» **RECORD EXTRACTS**:
'''

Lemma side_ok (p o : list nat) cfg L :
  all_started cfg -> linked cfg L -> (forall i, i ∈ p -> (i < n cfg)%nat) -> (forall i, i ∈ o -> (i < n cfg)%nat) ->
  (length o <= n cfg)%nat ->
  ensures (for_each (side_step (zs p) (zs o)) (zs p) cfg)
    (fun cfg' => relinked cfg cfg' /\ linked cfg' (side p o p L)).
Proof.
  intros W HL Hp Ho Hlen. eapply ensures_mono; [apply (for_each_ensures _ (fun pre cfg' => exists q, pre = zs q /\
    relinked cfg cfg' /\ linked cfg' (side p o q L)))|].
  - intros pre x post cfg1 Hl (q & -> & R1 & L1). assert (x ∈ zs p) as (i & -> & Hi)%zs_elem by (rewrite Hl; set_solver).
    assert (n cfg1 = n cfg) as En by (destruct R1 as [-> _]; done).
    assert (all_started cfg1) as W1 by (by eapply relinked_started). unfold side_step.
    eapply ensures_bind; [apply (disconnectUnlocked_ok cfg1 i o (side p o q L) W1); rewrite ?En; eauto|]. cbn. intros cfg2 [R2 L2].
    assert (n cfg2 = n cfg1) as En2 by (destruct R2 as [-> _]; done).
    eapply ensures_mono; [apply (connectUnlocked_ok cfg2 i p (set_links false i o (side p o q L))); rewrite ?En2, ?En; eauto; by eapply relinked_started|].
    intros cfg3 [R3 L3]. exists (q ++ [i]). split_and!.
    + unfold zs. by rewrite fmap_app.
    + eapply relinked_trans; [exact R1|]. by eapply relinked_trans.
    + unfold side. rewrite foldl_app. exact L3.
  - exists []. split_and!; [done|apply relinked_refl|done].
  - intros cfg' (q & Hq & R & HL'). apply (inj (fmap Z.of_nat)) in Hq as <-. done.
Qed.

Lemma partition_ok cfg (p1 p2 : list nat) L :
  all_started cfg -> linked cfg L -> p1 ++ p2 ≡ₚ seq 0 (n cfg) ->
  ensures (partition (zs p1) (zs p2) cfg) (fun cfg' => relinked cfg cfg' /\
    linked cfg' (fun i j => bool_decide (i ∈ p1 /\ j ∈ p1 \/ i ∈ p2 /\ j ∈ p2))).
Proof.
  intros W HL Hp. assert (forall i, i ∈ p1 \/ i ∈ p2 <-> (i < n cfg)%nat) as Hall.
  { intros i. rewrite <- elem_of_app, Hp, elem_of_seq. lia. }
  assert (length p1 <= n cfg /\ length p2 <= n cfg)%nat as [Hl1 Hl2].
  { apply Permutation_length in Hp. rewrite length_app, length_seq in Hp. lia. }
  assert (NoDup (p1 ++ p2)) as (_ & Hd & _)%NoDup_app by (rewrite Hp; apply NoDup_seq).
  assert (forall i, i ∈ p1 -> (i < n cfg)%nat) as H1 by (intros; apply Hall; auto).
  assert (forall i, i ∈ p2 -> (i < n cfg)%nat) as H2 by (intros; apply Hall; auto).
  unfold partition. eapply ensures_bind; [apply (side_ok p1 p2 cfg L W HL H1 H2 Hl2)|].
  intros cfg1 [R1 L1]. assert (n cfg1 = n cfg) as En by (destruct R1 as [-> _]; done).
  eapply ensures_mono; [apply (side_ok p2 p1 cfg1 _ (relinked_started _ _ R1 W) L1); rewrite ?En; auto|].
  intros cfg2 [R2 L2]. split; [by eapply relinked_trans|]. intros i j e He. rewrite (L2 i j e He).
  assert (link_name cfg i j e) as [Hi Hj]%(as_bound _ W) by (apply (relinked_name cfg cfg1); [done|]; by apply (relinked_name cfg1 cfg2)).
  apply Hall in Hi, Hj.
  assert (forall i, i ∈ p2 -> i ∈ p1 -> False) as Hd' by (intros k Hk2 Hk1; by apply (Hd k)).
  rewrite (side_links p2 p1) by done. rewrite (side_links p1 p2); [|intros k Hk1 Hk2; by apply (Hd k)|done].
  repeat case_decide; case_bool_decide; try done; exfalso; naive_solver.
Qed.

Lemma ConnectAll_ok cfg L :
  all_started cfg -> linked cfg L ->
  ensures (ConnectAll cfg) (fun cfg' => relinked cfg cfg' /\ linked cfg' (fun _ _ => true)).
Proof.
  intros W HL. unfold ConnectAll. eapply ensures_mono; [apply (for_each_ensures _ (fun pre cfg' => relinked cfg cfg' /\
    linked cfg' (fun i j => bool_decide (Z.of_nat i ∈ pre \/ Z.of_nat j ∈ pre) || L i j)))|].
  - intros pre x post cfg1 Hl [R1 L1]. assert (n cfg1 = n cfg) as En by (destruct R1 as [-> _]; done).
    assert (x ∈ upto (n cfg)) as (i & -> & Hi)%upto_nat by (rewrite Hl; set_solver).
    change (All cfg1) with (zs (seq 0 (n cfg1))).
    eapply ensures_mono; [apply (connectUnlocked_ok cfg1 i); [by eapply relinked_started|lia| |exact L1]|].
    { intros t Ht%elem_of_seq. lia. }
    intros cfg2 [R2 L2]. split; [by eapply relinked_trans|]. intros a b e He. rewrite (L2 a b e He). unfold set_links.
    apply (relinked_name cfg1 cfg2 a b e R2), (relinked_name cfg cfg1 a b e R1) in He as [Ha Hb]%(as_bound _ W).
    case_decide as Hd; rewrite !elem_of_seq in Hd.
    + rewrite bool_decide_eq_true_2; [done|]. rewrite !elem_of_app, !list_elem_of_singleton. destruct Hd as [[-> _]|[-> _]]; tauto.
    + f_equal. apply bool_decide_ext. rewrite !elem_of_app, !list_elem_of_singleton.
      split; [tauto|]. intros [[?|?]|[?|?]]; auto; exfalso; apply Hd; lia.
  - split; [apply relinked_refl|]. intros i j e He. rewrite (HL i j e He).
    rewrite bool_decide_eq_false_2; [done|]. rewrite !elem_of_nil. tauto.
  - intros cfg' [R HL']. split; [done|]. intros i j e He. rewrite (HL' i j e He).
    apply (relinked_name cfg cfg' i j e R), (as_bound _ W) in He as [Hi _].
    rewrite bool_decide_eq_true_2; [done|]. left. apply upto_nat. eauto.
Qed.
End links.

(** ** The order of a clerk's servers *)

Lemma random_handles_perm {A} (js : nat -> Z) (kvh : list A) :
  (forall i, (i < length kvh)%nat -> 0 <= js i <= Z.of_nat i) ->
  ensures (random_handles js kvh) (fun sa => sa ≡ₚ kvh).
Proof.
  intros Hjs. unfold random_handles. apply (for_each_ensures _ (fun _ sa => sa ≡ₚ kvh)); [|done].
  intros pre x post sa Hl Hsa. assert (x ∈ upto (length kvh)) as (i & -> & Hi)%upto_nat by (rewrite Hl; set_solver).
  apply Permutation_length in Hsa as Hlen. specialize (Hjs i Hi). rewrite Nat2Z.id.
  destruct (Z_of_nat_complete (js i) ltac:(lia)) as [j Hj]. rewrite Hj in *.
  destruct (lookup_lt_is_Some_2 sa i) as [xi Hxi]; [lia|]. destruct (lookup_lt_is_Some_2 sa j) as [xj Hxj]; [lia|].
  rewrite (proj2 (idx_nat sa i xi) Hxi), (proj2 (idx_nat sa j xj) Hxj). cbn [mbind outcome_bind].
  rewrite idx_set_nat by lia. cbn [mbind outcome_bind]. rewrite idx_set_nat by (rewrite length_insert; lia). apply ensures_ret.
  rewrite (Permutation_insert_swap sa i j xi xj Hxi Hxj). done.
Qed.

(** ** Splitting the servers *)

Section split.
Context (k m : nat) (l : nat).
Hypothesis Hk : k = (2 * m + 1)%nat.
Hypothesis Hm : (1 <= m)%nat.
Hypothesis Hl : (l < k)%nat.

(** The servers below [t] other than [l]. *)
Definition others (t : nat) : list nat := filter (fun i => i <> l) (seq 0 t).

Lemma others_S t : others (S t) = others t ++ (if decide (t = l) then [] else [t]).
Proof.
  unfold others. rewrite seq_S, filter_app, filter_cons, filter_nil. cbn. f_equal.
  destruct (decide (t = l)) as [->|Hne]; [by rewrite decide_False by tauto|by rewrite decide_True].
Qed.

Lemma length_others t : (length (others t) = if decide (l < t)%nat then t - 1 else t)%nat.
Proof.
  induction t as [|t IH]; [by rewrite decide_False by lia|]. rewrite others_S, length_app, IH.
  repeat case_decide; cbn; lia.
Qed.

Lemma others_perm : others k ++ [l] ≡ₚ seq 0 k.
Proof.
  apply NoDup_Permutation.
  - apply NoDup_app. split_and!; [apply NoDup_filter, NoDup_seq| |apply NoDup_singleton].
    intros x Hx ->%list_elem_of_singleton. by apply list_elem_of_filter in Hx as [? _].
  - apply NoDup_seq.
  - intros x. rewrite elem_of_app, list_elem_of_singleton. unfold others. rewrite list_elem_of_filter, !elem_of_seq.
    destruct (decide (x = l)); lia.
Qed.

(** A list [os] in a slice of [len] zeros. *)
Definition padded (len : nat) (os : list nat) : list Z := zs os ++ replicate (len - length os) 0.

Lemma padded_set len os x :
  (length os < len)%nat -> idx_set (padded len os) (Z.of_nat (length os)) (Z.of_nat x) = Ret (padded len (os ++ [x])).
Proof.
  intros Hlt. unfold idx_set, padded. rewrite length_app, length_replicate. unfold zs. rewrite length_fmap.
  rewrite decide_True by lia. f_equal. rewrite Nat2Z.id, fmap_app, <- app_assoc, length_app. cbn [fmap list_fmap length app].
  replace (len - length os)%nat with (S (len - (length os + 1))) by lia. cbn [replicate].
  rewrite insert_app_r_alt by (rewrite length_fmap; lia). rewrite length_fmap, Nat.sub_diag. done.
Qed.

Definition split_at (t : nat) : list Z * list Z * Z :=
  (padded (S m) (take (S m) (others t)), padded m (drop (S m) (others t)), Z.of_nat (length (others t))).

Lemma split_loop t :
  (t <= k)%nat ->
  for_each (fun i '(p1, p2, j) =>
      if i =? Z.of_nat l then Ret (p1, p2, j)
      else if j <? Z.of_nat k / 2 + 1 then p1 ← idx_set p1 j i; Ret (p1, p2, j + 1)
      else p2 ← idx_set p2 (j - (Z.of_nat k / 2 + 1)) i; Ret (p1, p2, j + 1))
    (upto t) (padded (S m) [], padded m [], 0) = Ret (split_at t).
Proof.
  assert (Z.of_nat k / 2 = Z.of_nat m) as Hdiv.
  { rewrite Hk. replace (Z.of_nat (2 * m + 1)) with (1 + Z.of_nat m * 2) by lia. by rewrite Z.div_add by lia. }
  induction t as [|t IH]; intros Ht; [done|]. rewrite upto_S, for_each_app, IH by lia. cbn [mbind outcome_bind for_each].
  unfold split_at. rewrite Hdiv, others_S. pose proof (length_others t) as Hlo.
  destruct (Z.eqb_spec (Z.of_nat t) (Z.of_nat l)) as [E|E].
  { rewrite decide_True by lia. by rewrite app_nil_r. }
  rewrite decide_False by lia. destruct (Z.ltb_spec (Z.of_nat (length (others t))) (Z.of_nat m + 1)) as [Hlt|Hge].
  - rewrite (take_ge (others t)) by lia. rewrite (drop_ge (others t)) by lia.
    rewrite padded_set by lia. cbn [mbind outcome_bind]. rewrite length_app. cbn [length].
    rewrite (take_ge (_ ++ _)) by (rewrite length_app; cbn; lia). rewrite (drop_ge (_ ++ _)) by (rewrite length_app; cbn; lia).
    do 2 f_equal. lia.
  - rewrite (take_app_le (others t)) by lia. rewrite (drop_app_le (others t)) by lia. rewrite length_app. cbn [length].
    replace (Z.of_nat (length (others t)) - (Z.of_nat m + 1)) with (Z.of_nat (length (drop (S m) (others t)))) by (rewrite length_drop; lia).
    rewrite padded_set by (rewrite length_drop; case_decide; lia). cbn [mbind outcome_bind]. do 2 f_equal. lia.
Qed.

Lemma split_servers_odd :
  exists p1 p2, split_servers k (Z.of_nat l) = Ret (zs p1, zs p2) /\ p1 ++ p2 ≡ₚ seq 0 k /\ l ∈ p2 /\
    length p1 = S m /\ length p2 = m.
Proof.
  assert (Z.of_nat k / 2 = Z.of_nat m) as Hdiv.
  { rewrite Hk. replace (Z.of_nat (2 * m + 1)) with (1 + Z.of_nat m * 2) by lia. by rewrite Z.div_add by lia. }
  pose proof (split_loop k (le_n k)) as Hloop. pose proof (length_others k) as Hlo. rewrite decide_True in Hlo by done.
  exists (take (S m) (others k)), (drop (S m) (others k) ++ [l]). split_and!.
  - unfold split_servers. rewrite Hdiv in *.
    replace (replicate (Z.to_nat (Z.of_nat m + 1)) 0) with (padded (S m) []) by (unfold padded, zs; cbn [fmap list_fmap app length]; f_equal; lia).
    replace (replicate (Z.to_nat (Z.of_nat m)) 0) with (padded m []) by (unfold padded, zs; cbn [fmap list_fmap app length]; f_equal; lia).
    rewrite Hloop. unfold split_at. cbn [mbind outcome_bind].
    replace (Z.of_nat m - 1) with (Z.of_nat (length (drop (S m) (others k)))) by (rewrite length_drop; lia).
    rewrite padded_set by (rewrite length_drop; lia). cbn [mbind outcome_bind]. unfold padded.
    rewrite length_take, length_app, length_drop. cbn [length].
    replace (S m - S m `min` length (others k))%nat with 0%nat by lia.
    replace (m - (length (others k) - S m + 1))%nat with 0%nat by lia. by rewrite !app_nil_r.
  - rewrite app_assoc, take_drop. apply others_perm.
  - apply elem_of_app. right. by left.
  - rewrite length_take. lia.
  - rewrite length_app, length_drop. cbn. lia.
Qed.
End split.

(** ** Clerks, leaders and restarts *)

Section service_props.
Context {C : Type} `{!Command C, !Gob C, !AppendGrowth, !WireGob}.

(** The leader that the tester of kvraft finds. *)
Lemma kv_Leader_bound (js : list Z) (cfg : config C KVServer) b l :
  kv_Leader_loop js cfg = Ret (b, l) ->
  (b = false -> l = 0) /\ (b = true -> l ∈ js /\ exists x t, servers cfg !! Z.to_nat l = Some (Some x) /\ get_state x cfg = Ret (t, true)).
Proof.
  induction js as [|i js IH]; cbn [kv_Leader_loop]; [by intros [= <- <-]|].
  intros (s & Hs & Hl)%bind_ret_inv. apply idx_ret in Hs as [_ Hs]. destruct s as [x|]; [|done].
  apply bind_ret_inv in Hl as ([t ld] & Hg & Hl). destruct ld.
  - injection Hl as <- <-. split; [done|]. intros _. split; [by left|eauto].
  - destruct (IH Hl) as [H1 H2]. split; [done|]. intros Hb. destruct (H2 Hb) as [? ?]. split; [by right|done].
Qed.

'''

Everything starting at the line containing "eapply ensures_bind; [apply (disconnectUnlocked_ok" and ending at the line containing "- exists []." in the records above should be repeated exactly, and only that.

» **WRITTEN RESPONSE**:
    eapply ensures_bind; [apply (disconnectUnlocked_ok cfg1 i o (side p o q L) W1); rewrite ?En; eauto|]. cbn. intros cfg2 [R2 L2].
    assert (n cfg2 = n cfg1) as En2 by (destruct R2 as [-> _]; done).
    eapply ensures_mono; [apply (connectUnlocked_ok cfg2 i p (set_links false i o (side p o q L))); rewrite ?En2, ?En; eauto; by eapply relinked_started|].
    intros cfg3 [R3 L3]. exists (q ++ [i]). split_and!.
    + unfold zs. by rewrite fmap_app.
    + eapply relinked_trans; [exact R1|]. by eapply relinked_trans.
    + unfold side. rewrite foldl_app. exact L3.
  - exists []. split_and!; [done|apply relinked_refl|done].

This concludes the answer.